# Other Aquarium Forums > Freshwater Fauna > Livebearers >  Where to find Fancy Guppy

## jer_tan98

Where can I find a store selling lots of Fancy Guppy strains? Looking for the Red Mosiac Dragon Elephant Ear in particular because my male died and I'm left with one female.

Heard of Guppy Galaxy and Guppy Center but posts were 10 years old and I dont want to go all the way there to find that its closed. Anyone has any recommendations? I've been to all the stores in the clementi block 328 and the tiong bahru area already too.

----------


## tetrakid

You may try Nanyang Seaview, or Yishun 618. They are usually well-stocked,
But sad to say, it appears that fish-keeping as a hobby is on the wane, probably due to the stressful lives of people who have to work more to make ends meet, and the high cost of everything rising.

----------


## Dreamerxzxz

Hi there! Guppy Galaxy is still open! You can contact this guy called Lok, he is one of the partners who "own" guppy galaxy!
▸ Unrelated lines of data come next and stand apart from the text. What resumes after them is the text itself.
(** The other white space runes, by their UTF-8 encodings: U+0085 and
    U+00A0 on two bytes; U+1680, U+2000..U+200A, U+2028, U+2029, U+202F,
    U+205F and U+3000 on three. *)
Definition space2 (c1 c2 : ascii) : bool :=
  is_byte 194 c1 && (is_byte 133 c2 || is_byte 160 c2).

Definition space3 (c1 c2 c3 : ascii) : bool :=
  (is_byte 225 c1 && is_byte 154 c2 && is_byte 128 c3)
  || (is_byte 226 c1 && is_byte 128 c2
      && (byte_in 128 138 c3 || is_byte 168 c3 || is_byte 169 c3 || is_byte 175 c3))
  || (is_byte 226 c1 && is_byte 129 c2 && is_byte 159 c3)
  || (is_byte 227 c1 && is_byte 128 c2 && is_byte 128 c3).

(** [strings.TrimLeftFunc(s, unicode.IsSpace)] *)
Fixpoint trimLeft (l : list ascii) : list ascii :=
  match l with
  | [] => []
  | c1 :: l1 =>
      if asciiSpace c1 then trimLeft l1
      else match l1 with
           | [] => l
           | c2 :: l2 =>
               if space2 c1 c2 then trimLeft l2
               else match l2 with
                    | [] => l
                    | c3 :: l3 => if space3 c1 c2 c3 then trimLeft l3 else l
                    end
           end
  end.

(** [strings.TrimRightFunc(s, unicode.IsSpace)], on the reversed text. *)
Fixpoint trimRightRev (l : list ascii) : list ascii :=
  match l with
  | [] => []
  | c1 :: l1 =>
      if asciiSpace c1 then trimRightRev l1
      else match l1 with
           | [] => l
           | c2 :: l2 =>
               if space2 c2 c1 then trimRightRev l2
               else match l2 with
                    | [] => l
                    | c3 :: l3 => if space3 c3 c2 c1 then trimRightRev l3 else l
                    end
           end
  end.

(** [strings.TrimSpace(s)] *)
Definition TrimSpace (s : string) : string :=
  str (rev (trimRightRev (rev (trimLeft (bytes s))))).

(** [strings.Join(elems, sep)] on byte lists. *)
Fixpoint join (elems : list (list ascii)) (sep : list ascii) : list ascii :=
  match elems with
  | [] => []
  | [e] => e
  | e :: rest => e ++ sep ++ join rest sep
  end.

End strings.

(** ** Package [fmt]: the two verbs the program formats values with. *)

Module fmt.

(** [fmt.Sprintf("%d", n)] *)
Definition Sprintf_d (n : Z) : string := NilZero.string_of_int (Z.to_int n).

(** [fmt.Sprintf("%t", b)] *)
Definition Sprintf_t (b : bool) : string := if b then "true" else "false".

(** [strconv.Atoi], used to read a formatted count back. *)
Definition Atoi (s : string) : option Z :=
  match NilZero.int_of_string s with
  | Some d => Some (Z.of_int d)
  | None => None
  end.

End fmt.

(** ** Package [path/filepath] (Unix: the separator is the slash, there
    are no volume names). *)

Module filepath.

Definition is_sep (c : ascii) : bool := is_byte 47 c.
Definition sep : list ascii := bytes "/".
Definition dotdot : list ascii := bytes "..".

Definition is_dot (e : list ascii) : bool := bool_decide (e = bytes ".").
Definition is_dotdot (e : list ascii) : bool := bool_decide (e = dotdot).

Fixpoint dropWhile (p : ascii -> bool) (l : list ascii) : list ascii :=
  match l with
  | [] => []
  | c :: l' => if p c then dropWhile p l' else l
  end.

(** The elements between separators, empty ones included. *)
Fixpoint split (l : list ascii) : list (list ascii) :=
  match l with
  | [] => [[]]
  | c :: l' =>
      if is_sep c then [] :: split l'
      else match split l' with
           | e :: es => (c :: e) :: es
           | [] => [[c]]
           end
  end.

(** One step of [Clean]'s loop; [out] is the output written so far, as a
    stack of elements with the last one on top. *)
Definition cleanStep (rooted : bool) (out : list (list ascii)) (e : list ascii)
  : list (list ascii) :=
  if bool_decide (e = []) then out            (* empty path element *)
  else if is_dot e then out                   (* . element *)
  else if is_dotdot e then                    (* .. element *)
    match out with
    | top :: below =>
        if is_dotdot top
        then (if rooted then out else e :: out)
        else below                            (* can backtrack *)
    | [] => if rooted then out else [e]       (* cannot backtrack *)
    end
  else e :: out.                              (* real path element *)

Definition cleanBytes (l : list ascii) : list ascii :=
  match l with
  | [] => bytes "."
  | c :: _ =>
      let rooted := is_sep c in
      let out := rev (fold_left (cleanStep rooted) (split l) []) in
      let body := strings.join out sep in
      if rooted then sep ++ body
      else match body with
           | [] => bytes "."
           | _ => body
           end
  end.

(** [filepath.Clean(path)] *)
Definition Clean (path : string) : string := str (cleanBytes (bytes path)).

(** [filepath.Join(elem...)]: empty elements are ignored, the rest is
    joined by the separator and cleaned. *)
Definition Join (elem : list string) : string :=
  match filter (fun e => e ≠ "") elem with
  | [] => ""
  | es => str (cleanBytes (strings.join (map bytes es) sep))
  end.

(** [filepath.Base(path)] *)
Definition Base (path : string) : string :=
  match bytes path with
  | [] => "."
  | l =>
      let stripped := rev (dropWhile is_sep (rev l)) in
      match last (split stripped) with
      | Some (c :: e) => str (c :: e)
      | _ => "/"
      end
  end.

(** [filepath.Dir(path)] *)
Definition Dir (path : string) : string :=
  str (cleanBytes (rev (dropWhile (fun c => negb (is_sep c)) (rev (bytes path))))).

(** The loop of [Ext], reading the path from its end. *)
Fixpoint extRev (r acc : list ascii) : list ascii :=
  match r with
  | [] => []
  | c :: r' =>
      if is_sep c then []
      else if is_byte 46 c then c :: acc
      else extRev r' (c :: acc)
  end.

(** [filepath.Ext(path)] *)
Definition Ext (path : string) : string := str (extRev (rev (bytes path)) []).

(** The elements of a cleaned path, without the root slash. *)
Definition elements (l : list ascii) : list (list ascii) :=
  filter (fun e => e ≠ []) (split l).

(** Strip the elements two cleaned paths share. *)
Fixpoint stripCommon (b t : list (list ascii))
  : list (list ascii) * list (list ascii) :=
  match b, t with
  | eb :: b', et :: t' =>
      if bool_decide (eb = et) then stripCommon b' t' else (b, t)
  | _, _ => (b, t)
  end.

Definition rootedBytes (l : list ascii) : bool :=
  match l with
  | c :: _ => is_sep c
  | [] => false
  end.

(** [filepath.Rel(basepath, targpath)]; [None] is the error result.  Both
    paths are cleaned first; a path that cleans to [.] has no element, so
    that the result is a cleaned path as well: from [a] to [.] it is
    [..]. *)
Definition Rel (basepath targpath : string) : option string :=
  let base := cleanBytes (bytes basepath) in
  let targ := cleanBytes (bytes targpath) in
  if bool_decide (targ = base) then Some "."
  else
    let base := if is_dot base then [] else base in
    let targ := if is_dot targ then [] else targ in
    if negb (Bool.eqb (rootedBytes base) (rootedBytes targ)) then None
    else
      match stripCommon (elements base) (elements targ) with
      | ([], t) => Some (str (strings.join t sep))
      | (eb :: b', t) =>
          if is_dotdot eb then None
          else Some (str (strings.join (map (fun _ => dotdot) (eb :: b') ++ t) sep))
      end.

End filepath.

(** ** The plugin SDK: findings and the response builder

    The SDK is an external collaborator; only the builder calls the
    program makes are modelled.  A response under construction is the list
    of findings emitted so far, in emission order. *)

Module sdk.

Inductive Severity : Type := SeverityLow | SeverityMedium | SeverityHigh.
Inductive Confidence : Type := ConfidenceLow | ConfidenceMedium | ConfidenceHigh.

Record finding : Type := MkFinding {
  ruleID : string;
  severity : Severity;
  confidence : Confidence;
  message : string;
  filePath : string;
  startLine : Z;
  endLine : Z;
  metadata : gmap string string
}.

Definition ResponseBuilder : Type := list finding.

(** A finding being built, with the response it will be added to. *)
Definition FindingBuilder : Type := (ResponseBuilder * finding)%type.

Definition NewResponse : ResponseBuilder := [].

Definition Finding (resp : ResponseBuilder) (rule : string) (sev : Severity)
    (conf : Confidence) (msg : string) : FindingBuilder :=
  (resp, MkFinding rule sev conf msg "" 0 0 ∅).

Definition At (b : FindingBuilder) (file : string) (startL endL : Z) : FindingBuilder :=
  let f := b.2 in
  (b.1, MkFinding (ruleID f) (severity f) (confidence f) (message f)
                  file startL endL (metadata f)).

Definition WithMetadata (b : FindingBuilder) (key value : string) : FindingBuilder :=
  let f := b.2 in
  (b.1, MkFinding (ruleID f) (severity f) (confidence f) (message f)
                  (filePath f) (startLine f) (endLine f)
                  (<[key := value]> (metadata f))).

Definition Done (b : FindingBuilder) : ResponseBuilder := b.1 ++ [b.2].

(** [resp.Build()] hands the findings over. *)
Definition Build (resp : ResponseBuilder) : list finding := resp.

(** The part of a tool request the scan reads. *)
Inductive any : Type :=
| AString (s : string)
| AOther.

Record ToolRequest : Type := MkToolRequest {
  Input : gmap string any;
  WorkspaceRoot : string
}.

End sdk.

Import sdk.

(** ** Data model *)

(** [importRef] represents a detected import statement. *)
Record importRef : Type := MkImportRef {
  module : string;
  line : Z
}.

(** [fileInfo] holds parsed information about a source file. *)
Record fileInfo : Type := MkFileInfo {
  path : string;
  ext : string;
  lines : list string;
  imports : list importRef;
  exports : Z;
  lineCount : Z
}.

(** Error values the program produces or compares against. *)
Inductive error : Type :=
| ErrOpen                       (* [os.Open] failed *)
| ErrScanner                    (* [scanner.Err()] after the loop *)
| ErrLstat                      (* [os.Lstat] of the walk root failed *)
| ErrReadDir                    (* [os.ReadDir] failed *)
| SkipDir                       (* [filepath.SkipDir] *)
| Canceled                      (* [context.Canceled] *)
| DeadlineExceeded              (* [context.DeadlineExceeded] *)
| WalkingWorkspace (e : error). (* [fmt.Errorf("walking workspace: %w", err)] *)

Global Instance error_eq_dec : EqDecision error.
Proof. solve_decision. Defined.

(** What [os.Open] followed by a [bufio.Scanner] loop yields for a path:
    the open fails, or the scanner delivers lines in order and then stops,
    at the end of the file or at an error. *)
Inductive fileContent : Type :=
| OpenFails
| Scans (ls : list string) (scanErr : bool).

(** [extToLanguage] maps file extensions to human-readable language names. *)
Definition extToLanguage (e : string) : string :=
  if String.eqb e ".go" then "go"
  else if String.eqb e ".py" then "python"
  else if String.eqb e ".js" then "javascript"
  else if String.eqb e ".ts" then "typescript"
  else "unknown".

(** ** File parser *)

(** [m[i]] for a submatch slice. *)
Definition sub (m : list string) (i : nat) : string := nth i m "".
81811148 - Lok from Guppy Galaxy

----------


## mdm

> You may try Nanyang Seaview, or Yishun 618. They are usually well-stocked,
> But sad to say, it appears that fish-keeping as a hobby is on the wane, probably due to the stressful lives of people who have to work more to make ends meet, and the high cost of everything rising.


same thoughts...

fish shops and farms are less crowded as compared to 10+ years ago

even the fish forums are less active nowadays

----------


## Muhd Hakim

That strain is quite easily available at c328 and the rows of shops along that block

----------